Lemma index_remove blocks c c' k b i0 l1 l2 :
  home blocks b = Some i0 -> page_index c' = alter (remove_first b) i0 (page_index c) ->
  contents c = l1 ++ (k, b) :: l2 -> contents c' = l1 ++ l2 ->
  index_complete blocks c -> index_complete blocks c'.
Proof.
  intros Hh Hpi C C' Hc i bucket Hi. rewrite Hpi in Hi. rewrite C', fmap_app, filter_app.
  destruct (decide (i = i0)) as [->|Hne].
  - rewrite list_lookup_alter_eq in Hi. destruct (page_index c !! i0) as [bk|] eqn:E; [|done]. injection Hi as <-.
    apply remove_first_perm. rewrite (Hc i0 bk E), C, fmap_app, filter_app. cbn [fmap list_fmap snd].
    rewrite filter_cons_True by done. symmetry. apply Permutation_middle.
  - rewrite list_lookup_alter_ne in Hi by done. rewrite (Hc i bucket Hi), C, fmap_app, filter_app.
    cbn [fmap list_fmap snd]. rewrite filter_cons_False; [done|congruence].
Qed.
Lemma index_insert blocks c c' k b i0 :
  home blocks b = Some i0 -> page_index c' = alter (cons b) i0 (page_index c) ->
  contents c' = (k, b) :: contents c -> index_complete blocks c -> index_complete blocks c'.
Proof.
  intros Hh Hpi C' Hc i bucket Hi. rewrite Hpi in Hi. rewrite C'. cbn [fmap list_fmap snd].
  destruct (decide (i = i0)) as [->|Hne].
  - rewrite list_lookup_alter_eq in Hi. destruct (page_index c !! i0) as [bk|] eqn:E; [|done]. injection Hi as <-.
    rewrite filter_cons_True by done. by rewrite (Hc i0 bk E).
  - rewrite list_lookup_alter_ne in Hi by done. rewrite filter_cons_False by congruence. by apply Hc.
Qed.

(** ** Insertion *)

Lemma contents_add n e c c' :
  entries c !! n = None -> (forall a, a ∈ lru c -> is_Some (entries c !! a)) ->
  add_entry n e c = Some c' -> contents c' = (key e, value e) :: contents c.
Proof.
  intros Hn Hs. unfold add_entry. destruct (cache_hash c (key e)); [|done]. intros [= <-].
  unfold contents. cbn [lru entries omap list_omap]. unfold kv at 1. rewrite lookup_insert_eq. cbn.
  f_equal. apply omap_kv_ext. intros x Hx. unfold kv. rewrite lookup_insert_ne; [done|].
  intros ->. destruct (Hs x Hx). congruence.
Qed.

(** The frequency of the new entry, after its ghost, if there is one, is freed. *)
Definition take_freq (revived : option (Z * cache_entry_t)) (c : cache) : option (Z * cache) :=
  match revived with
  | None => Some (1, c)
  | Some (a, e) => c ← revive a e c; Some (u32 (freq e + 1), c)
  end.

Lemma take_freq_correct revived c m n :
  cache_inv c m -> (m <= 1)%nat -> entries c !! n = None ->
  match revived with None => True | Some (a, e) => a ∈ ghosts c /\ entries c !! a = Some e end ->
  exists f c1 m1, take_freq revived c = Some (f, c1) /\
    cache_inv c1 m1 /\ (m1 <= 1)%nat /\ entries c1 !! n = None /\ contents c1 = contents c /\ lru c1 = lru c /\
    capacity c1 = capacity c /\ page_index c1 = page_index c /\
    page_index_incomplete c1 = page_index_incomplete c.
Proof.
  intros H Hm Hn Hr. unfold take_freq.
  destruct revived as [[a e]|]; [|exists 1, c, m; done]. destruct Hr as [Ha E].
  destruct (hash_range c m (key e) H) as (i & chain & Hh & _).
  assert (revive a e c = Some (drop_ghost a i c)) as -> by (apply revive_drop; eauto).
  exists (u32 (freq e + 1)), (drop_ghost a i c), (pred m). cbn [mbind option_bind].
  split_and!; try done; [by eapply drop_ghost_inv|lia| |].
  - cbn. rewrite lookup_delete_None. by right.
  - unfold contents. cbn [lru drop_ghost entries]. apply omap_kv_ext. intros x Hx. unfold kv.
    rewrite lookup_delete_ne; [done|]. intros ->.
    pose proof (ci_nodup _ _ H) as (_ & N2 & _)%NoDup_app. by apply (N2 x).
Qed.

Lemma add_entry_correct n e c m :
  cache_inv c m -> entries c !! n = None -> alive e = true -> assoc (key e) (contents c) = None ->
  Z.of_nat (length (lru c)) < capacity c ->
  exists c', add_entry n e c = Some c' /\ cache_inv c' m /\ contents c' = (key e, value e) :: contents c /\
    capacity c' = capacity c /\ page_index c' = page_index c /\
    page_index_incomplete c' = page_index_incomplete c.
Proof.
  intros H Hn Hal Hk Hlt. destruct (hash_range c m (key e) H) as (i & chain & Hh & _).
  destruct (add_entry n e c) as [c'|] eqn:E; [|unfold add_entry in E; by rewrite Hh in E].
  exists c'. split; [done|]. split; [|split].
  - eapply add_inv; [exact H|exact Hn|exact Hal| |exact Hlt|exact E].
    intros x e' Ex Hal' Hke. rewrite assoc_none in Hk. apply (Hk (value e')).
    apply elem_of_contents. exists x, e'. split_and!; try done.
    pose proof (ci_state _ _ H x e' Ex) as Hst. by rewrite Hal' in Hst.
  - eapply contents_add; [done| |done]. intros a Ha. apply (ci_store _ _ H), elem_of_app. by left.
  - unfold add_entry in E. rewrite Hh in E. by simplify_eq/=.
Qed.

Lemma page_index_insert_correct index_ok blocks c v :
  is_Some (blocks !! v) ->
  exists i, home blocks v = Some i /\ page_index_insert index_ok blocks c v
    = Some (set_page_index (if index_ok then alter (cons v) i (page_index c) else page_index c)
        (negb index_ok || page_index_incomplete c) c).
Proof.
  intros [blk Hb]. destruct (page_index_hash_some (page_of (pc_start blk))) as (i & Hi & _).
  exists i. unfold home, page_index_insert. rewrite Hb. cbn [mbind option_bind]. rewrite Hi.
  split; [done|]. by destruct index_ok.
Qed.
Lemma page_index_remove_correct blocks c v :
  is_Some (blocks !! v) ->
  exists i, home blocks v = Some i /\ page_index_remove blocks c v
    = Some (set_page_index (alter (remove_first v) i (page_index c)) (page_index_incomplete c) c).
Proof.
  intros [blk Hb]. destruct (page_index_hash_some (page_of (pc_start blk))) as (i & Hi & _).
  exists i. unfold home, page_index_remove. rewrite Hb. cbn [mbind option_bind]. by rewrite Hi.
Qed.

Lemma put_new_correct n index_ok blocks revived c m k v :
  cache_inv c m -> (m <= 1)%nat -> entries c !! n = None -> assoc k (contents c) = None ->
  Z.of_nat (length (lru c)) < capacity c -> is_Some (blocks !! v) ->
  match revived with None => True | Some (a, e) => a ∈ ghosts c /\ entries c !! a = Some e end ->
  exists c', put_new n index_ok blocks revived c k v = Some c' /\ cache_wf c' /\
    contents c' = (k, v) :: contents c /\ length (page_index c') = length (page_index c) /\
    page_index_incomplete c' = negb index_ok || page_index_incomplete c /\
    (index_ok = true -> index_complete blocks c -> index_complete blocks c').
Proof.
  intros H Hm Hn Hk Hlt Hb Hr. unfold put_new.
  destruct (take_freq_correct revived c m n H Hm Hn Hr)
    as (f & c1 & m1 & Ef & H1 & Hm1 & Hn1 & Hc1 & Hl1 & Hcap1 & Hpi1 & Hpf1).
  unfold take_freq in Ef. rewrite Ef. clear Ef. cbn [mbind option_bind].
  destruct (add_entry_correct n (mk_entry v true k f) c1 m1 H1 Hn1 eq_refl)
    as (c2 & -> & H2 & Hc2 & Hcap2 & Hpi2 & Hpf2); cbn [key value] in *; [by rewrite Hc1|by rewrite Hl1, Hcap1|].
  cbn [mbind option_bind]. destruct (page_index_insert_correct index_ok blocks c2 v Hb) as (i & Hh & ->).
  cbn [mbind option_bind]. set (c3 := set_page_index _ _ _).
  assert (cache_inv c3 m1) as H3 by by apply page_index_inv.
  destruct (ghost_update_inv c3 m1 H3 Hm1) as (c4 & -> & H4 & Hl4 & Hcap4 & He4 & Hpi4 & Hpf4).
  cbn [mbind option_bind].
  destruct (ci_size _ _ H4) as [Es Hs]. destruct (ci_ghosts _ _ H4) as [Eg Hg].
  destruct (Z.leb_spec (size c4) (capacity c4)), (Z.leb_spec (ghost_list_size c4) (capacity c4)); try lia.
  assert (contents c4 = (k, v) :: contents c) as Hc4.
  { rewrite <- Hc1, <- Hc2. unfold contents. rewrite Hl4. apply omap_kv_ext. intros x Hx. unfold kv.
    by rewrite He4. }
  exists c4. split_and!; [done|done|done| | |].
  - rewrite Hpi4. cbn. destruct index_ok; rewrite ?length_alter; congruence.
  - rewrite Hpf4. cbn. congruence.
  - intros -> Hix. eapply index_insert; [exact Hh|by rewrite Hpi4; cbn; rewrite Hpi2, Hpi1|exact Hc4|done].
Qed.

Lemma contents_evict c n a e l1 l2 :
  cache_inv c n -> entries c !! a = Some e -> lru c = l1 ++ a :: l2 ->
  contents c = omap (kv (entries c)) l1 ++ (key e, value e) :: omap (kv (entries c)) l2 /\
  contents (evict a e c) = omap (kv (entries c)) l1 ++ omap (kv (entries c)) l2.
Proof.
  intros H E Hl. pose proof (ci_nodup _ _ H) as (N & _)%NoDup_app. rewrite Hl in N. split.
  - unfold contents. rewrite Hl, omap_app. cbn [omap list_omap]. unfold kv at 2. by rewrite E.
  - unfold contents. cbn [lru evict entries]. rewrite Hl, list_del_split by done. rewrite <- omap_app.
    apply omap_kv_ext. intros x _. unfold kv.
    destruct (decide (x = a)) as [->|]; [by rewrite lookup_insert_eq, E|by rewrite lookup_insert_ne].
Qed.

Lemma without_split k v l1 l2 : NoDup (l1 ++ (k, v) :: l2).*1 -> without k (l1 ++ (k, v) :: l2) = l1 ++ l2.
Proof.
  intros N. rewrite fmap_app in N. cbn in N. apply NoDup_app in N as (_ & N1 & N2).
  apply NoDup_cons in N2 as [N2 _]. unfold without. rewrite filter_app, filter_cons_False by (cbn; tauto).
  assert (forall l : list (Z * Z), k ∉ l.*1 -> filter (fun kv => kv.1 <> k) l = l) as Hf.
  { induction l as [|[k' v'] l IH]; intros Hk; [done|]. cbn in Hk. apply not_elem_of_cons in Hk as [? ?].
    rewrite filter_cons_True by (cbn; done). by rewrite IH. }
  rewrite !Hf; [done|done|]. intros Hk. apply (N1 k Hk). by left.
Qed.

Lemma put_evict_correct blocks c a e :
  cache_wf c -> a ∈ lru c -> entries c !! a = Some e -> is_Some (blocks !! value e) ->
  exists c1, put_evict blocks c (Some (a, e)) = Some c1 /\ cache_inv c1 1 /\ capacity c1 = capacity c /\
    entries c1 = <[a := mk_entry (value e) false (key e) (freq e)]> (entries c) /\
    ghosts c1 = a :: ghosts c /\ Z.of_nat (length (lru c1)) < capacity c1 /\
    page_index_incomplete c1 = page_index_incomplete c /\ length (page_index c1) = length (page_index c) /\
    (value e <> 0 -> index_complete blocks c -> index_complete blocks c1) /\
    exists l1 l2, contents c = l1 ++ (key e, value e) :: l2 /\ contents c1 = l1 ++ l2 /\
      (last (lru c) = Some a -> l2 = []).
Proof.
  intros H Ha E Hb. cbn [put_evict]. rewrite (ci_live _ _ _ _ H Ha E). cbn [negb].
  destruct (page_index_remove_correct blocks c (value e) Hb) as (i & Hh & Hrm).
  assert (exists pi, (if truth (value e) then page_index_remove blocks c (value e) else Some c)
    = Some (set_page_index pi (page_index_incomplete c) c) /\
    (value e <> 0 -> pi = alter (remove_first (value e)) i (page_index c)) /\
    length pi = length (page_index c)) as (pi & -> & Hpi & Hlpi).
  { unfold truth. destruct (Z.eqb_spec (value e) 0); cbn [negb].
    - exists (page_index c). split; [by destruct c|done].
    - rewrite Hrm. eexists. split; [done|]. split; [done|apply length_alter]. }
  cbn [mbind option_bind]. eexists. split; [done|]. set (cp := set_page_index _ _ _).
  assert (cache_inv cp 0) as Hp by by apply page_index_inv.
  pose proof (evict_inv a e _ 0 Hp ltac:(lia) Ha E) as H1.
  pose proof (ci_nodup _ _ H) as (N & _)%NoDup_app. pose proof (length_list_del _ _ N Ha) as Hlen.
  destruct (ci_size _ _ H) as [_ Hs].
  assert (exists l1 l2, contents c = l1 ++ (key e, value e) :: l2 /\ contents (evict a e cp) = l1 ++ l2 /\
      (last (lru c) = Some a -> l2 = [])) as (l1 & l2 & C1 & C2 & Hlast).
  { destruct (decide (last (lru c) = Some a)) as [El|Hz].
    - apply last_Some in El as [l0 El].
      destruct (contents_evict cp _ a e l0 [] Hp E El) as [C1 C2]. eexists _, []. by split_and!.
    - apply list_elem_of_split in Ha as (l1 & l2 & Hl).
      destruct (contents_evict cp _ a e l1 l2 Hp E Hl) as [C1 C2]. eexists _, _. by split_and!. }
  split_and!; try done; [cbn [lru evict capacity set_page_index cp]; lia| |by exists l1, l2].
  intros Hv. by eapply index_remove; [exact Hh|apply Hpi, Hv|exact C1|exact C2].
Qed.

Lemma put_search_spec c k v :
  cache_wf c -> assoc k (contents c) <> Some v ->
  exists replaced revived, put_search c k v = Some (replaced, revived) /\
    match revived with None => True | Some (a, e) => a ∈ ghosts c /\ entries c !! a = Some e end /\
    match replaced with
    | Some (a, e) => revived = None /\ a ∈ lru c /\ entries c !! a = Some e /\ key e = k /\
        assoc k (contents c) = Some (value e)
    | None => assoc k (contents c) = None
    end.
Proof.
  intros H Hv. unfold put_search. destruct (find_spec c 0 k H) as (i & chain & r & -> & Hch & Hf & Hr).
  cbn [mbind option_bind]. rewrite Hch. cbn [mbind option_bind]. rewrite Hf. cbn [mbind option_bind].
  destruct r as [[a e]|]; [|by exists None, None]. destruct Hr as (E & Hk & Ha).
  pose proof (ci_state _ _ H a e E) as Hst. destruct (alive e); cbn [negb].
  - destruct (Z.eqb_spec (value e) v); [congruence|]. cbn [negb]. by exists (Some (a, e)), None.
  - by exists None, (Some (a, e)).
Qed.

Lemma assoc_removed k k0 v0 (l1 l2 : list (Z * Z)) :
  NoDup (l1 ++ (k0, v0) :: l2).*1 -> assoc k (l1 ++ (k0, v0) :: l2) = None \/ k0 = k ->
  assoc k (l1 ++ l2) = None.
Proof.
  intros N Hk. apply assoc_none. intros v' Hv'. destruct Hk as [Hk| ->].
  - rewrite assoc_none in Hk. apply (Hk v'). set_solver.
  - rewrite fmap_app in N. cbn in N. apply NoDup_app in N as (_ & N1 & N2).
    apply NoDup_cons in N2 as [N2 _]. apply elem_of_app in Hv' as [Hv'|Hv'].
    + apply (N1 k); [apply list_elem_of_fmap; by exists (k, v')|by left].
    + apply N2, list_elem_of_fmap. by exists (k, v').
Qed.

* * * * *

# Task item:
In the listing above, find the line with "(cons b) i0 (page_index c) ->" and the line with "intros H Hm Hn Hr. unfold take_freq."; set down exactly those two lines and every line between them, nothing more.

# Exercise output:
  home blocks b = Some i0 -> page_index c' = alter (cons b) i0 (page_index c) ->
  contents c' = (k, b) :: contents c -> index_complete blocks c -> index_complete blocks c'.
Proof.
  intros Hh Hpi C' Hc i bucket Hi. rewrite Hpi in Hi. rewrite C'. cbn [fmap list_fmap snd].
  destruct (decide (i = i0)) as [->|Hne].
  - rewrite list_lookup_alter_eq in Hi. destruct (page_index c !! i0) as [bk|] eqn:E; [|done]. injection Hi as <-.
    rewrite filter_cons_True by done. by rewrite (Hc i0 bk E).
  - rewrite list_lookup_alter_ne in Hi by done. rewrite filter_cons_False by congruence. by apply Hc.
Qed.

(** ** Insertion *)

Lemma contents_add n e c c' :
  entries c !! n = None -> (forall a, a ∈ lru c -> is_Some (entries c !! a)) ->
  add_entry n e c = Some c' -> contents c' = (key e, value e) :: contents c.
Proof.
  intros Hn Hs. unfold add_entry. destruct (cache_hash c (key e)); [|done]. intros [= <-].
  unfold contents. cbn [lru entries omap list_omap]. unfold kv at 1. rewrite lookup_insert_eq. cbn.
  f_equal. apply omap_kv_ext. intros x Hx. unfold kv. rewrite lookup_insert_ne; [done|].
  intros ->. destruct (Hs x Hx). congruence.
Qed.

(** The frequency of the new entry, after its ghost, if there is one, is freed. *)
Definition take_freq (revived : option (Z * cache_entry_t)) (c : cache) : option (Z * cache) :=
  match revived with
  | None => Some (1, c)
  | Some (a, e) => c ← revive a e c; Some (u32 (freq e + 1), c)
  end.

Lemma take_freq_correct revived c m n :
  cache_inv c m -> (m <= 1)%nat -> entries c !! n = None ->
  match revived with None => True | Some (a, e) => a ∈ ghosts c /\ entries c !! a = Some e end ->
  exists f c1 m1, take_freq revived c = Some (f, c1) /\
    cache_inv c1 m1 /\ (m1 <= 1)%nat /\ entries c1 !! n = None /\ contents c1 = contents c /\ lru c1 = lru c /\
    capacity c1 = capacity c /\ page_index c1 = page_index c /\
    page_index_incomplete c1 = page_index_incomplete c.
Proof.
  intros H Hm Hn Hr. unfold take_freq.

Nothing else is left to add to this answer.